Check that bill
According to the charges that appeared on my phone/Internet bill last month, I signed up for some form of voicemail from MyIProducts Imail for $14.95 a month. Maybe I spent much of the month drunk, as I also appear to have signed up for a similar voicemail service from Orbit Telecom, again at the staggering rate of $14.95 a month. A closer look at the bill shows that I may have been high as well, since I went ahead and signed up for a third voicemail service from Selected Services, Inc. At least I showed better financial judgment this time; it cost only $12.95.

One of the many services I did not sign up for
Finally, because my three voicemail accounts just weren't enough, my AT&T bill included yet one more $14.95 monthly charge from a company called OneMailADay, LLC. Their product? Some kind of daily e-mail digest, the point of which manages to escape me still.
The bottom line from this weirdness: my AT&T bill doubled from $50 to $100 because of the four charges, and the charges would recur every month until the end of time.
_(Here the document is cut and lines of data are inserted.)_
(** The outcome of [release_page]: not a range of user space that is all mapped, and
    nothing has changed; or all of it is released. *)
Definition release_page_post rs bs owner va count (s : machine) (res : result Z SysError) (s' : machine) : Prop :=
  let r := PageRange_ va count in
  match res with
  | Ok v => v = OK /\ released rs bs owner r s s'
  | Err MemoryExhausted => u64_limit <= count * 4096 /\ s' = s
  | Err BadPointer => count * 4096 < u64_limit /\ ~ (user_range r /\ all_mapped r s) /\ s' = s
  | Err _ => False
  end.

Lemma release_page_ok rs bs fl owner s va count :
  vm_inv rs bs fl owner s -> entries_valid s -> in_u64 va -> in_u64 count -> ~ range_overflows va count ->
  (user_range (PageRange_ va count) -> releasable rs owner (PageRange_ va count) s) ->
  wp (release_page va count) (release_page_post rs bs owner va count s) s.
Proof using All.
  intros Hvm Hval Hva Hc Hno Hrel. apply (wp_checked rs bs fl owner); [done..|]. intros r Er Hr Hmapped. subst r.
  specialize (Hrel Hr). set (r := PageRange_ va count) in *.
  set (s1 := set_if false s). wp_step.
  eapply wp_mono; [|apply (wp_pages_all r Hr _ (releasing rs bs owner r s1))].
  - intros [] s2 (l & Hsf & (fl' & Hvm2) & Hrc). pose proof (sf_split _ _ _ _ _ _ Hsf) as Hl. rewrite app_nil_r in Hl. subst l.
    wp_step. split; [apply Hsf|]. split; [done|]. split; [exact Hr|].
    split; [by destruct (sf_env _ _ _ _ _ _ Hsf) as (? & _ & ?)|]. split; [exists fl'; by apply vm_inv_if|].
    split; [apply (sf_off _ _ _ _ _ _ Hsf)|]. split; [|exact Hrc].
    intros a Ha. split; [by apply Hmapped|]. apply (sf_done _ _ _ _ _ _ Hsf a Ha).
  - exists []. split; [apply so_far_start|]. split; [exists fl; by apply vm_inv_if|]. intros p _. change (refs s1 p []) with 0. lia.
  - intros a rest s2 H2. apply (release_page_body rs bs owner r Hr s1); [|exact Hmapped|exact H2].
    destruct Hrel as [Hfr Hrefs]. split; [exact Hfr|exact Hrefs].
Qed.

(** C7: the system call [release_page], for any two 64-bit arguments, in a machine where a
    frame of the range is counted at least as often as the range maps it.  When the end of
    the range overflows 64 bits, a debug build panics with the overflow (a release build
    accepts the range, C40).  Otherwise it returns: [MemoryExhausted] when the number of
    bytes overflows, [BadPointer] when the range is not one of user space or a page of it is
    not mapped, and then nothing has changed; or every page of it is no longer mapped, each
    frame has lost exactly the references its pages held, the frame and table invariants
    hold, and no mapping outside of the range has changed. *)
Theorem release_page_spec rs bs fl owner s va count :
  vm_inv rs bs fl owner s -> entries_valid s -> in_u64 va -> in_u64 count ->
  (user_range (PageRange_ va count) -> releasable rs owner (PageRange_ va count) s) ->
  (range_overflows va count -> build s = Debug -> release_page va count s = Panic OVERFLOW) /\
  (~ range_overflows va count -> wp (release_page va count) (release_page_post rs bs owner va count s) s).
Proof using All. intros. split; intros; [by apply range_panics|by eapply release_page_ok]. Qed.

(** ** modify_page *)

Definition modifying (bs : list Z) rs owner (r : PageRange) (f : Z) (s0 : machine) (rest : list Z) (s : machine) : Prop :=
  exists l fl, so_far r s0 (fun a => pte s0 a ≫= fun e => nonzero (set_flags e f)) l rest s /\ vm_inv rs bs fl owner s.

Lemma set_flags_nonzero e fl : nonzero (set_flags e (page_flags fl)) = Some (set_flags e (page_flags fl)).
Proof using All. unfold set_flags. apply present_entry. Qed.

(** C29: the system call [modify_page], for any three 64-bit arguments.  When the end of
    the range overflows 64 bits, a debug build panics with the overflow (a release build
    accepts the range, C40).  Otherwise it returns: an argument is wrong, with the error for
    it, and nothing has changed; or every page of the range still has its frame and now has
    the low bits PRESENT, USER and, exactly if the caller asked for it, WRITE; the frame and
    table invariants hold, and no mapping outside of the range has changed. *)
Theorem modify_page_spec rs bs fl owner s va count flg :
  vm_inv rs bs fl owner s -> entries_valid s -> in_u64 va -> in_u64 count ->
  (range_overflows va count -> build s = Debug -> syscall_modify_page va count flg s = Panic OVERFLOW) /\
  (~ range_overflows va count -> wp (syscall_modify_page va count flg) (fun res s' =>
    let r := PageRange_ va count in
    match res with
    | Ok v =>
        v = OK /\ user_range r /\ Z.land flg (Z.lnot UserPageFlags_all) = 0 /\
        same_env s s' /\ (exists fl', vm_inv rs bs fl' owner s') /\
        (forall va', off_range r va' -> pte s' va' = pte s va') /\
        (forall a, a ∈ page_list r -> exists e e', pte s a = Some e /\ pte s' a = Some e' /\
           raw_phys e' = raw_phys e /\ Z.land e' 0xfff = if Z.testbit flg 1 then 0x7 else 0x5)
    | Err MemoryExhausted => u64_limit <= count * 4096 /\ s' = s
    | Err BadPointer => count * 4096 < u64_limit /\ ~ (user_range r /\ all_mapped r s) /\ s' = s
    | Err IllegalValue => user_range r /\ all_mapped r s /\ Z.land flg (Z.lnot UserPageFlags_all) <> 0 /\ s' = s
    | Err _ => False
    end) s).
Proof using All.
  intros Hvm Hval Hva Hc. split; [intros; by apply range_panics|]. intros Hno. apply (wp_checked rs bs fl owner); [done..|].
  intros r Er Hr Hmapped. subst r. set (r := PageRange_ va count) in *. set (s1 := set_if false s).
  unfold or_err. destruct (decide (Z.land flg (Z.lnot UserPageFlags_all) = 0)) as [Hfl|Hfl];
    [rewrite from_bits_some by done|rewrite from_bits_none by done; wp_step; split; [done|by destruct s]].
  wp_step. eapply wp_mono; [|apply (wp_pages_all r Hr _ (modifying bs rs owner r (page_flags flg) s1))].
  - intros [] s2 (l & fl' & Hsf & Hvm2). pose proof (sf_split _ _ _ _ _ _ Hsf) as Hl. rewrite app_nil_r in Hl. subst l.
    wp_step. split; [apply Hsf|]. split; [done|]. split; [exact Hr|]. split; [done|].
    split; [by destruct (sf_env _ _ _ _ _ _ Hsf) as (? & _ & ?)|]. split; [exists fl'; by apply vm_inv_if|].
    split; [apply (sf_off _ _ _ _ _ _ Hsf)|]. intros a Ha. destruct (Hmapped a Ha) as [e He].
    exists e, (set_flags e (page_flags flg)). split; [exact He|]. split.
    { rewrite (sf_done _ _ _ _ _ _ Hsf a Ha : pte (set_if (m_if s) s2) a = _). change (pte s1 a) with (pte s a). rewrite He. apply set_flags_nonzero. }
    change (if Z.testbit flg 1 then 7 else 5) with (entry_bits flg). rewrite <- page_flags_bits. apply set_flags_keeps, page_flags_low.
  - exists [], fl. split; [apply so_far_start|by apply vm_inv_if].
  - intros a rest s2 (l & fl' & Hsf & Hvm2). destruct (so_far_page r Hr s1 _ _ _ _ _ Hsf) as (Ha & Hout & Heq).
    destruct (Hmapped a Ha) as [e He]. change (pte s a) with (pte s1 a) in He.
    wp_step. wp_call (modify_spec rs bs fl' owner); [|done|done|apply page_flags_low].
    intros res s3 (Hvm3 & Henv & Hpost). rewrite Heq, He in Hpost. destruct Hpost as (-> & Hup & _). cbn [expect_ok]. wp_step.
    exists (l ++ [a]), fl'. split; [|done]. eapply so_far_step; [done|done|done|]. cbv beta. by rewrite He.
Qed.
End calls.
After giving the matter careful thought, I concluded that I had been neither drunk nor high during the previous month and, unless my seventeen-month old had signed up for a series of voicemail services, I was being scammed. The first hour after this realization was spent concocting elaborate scenarios under which the scammers in question would suffer the torments of the damned (or at least of the Illinois correctional system), but this turned out to be an unproductive use of my time.
Instead, I set out to learn what had happened, stop it from happening again, and recover all of my money. What I found along the way was troubling: this sort of thing could happen to you, too, with no warning and no verification, and your own phone company can't help you resolve it.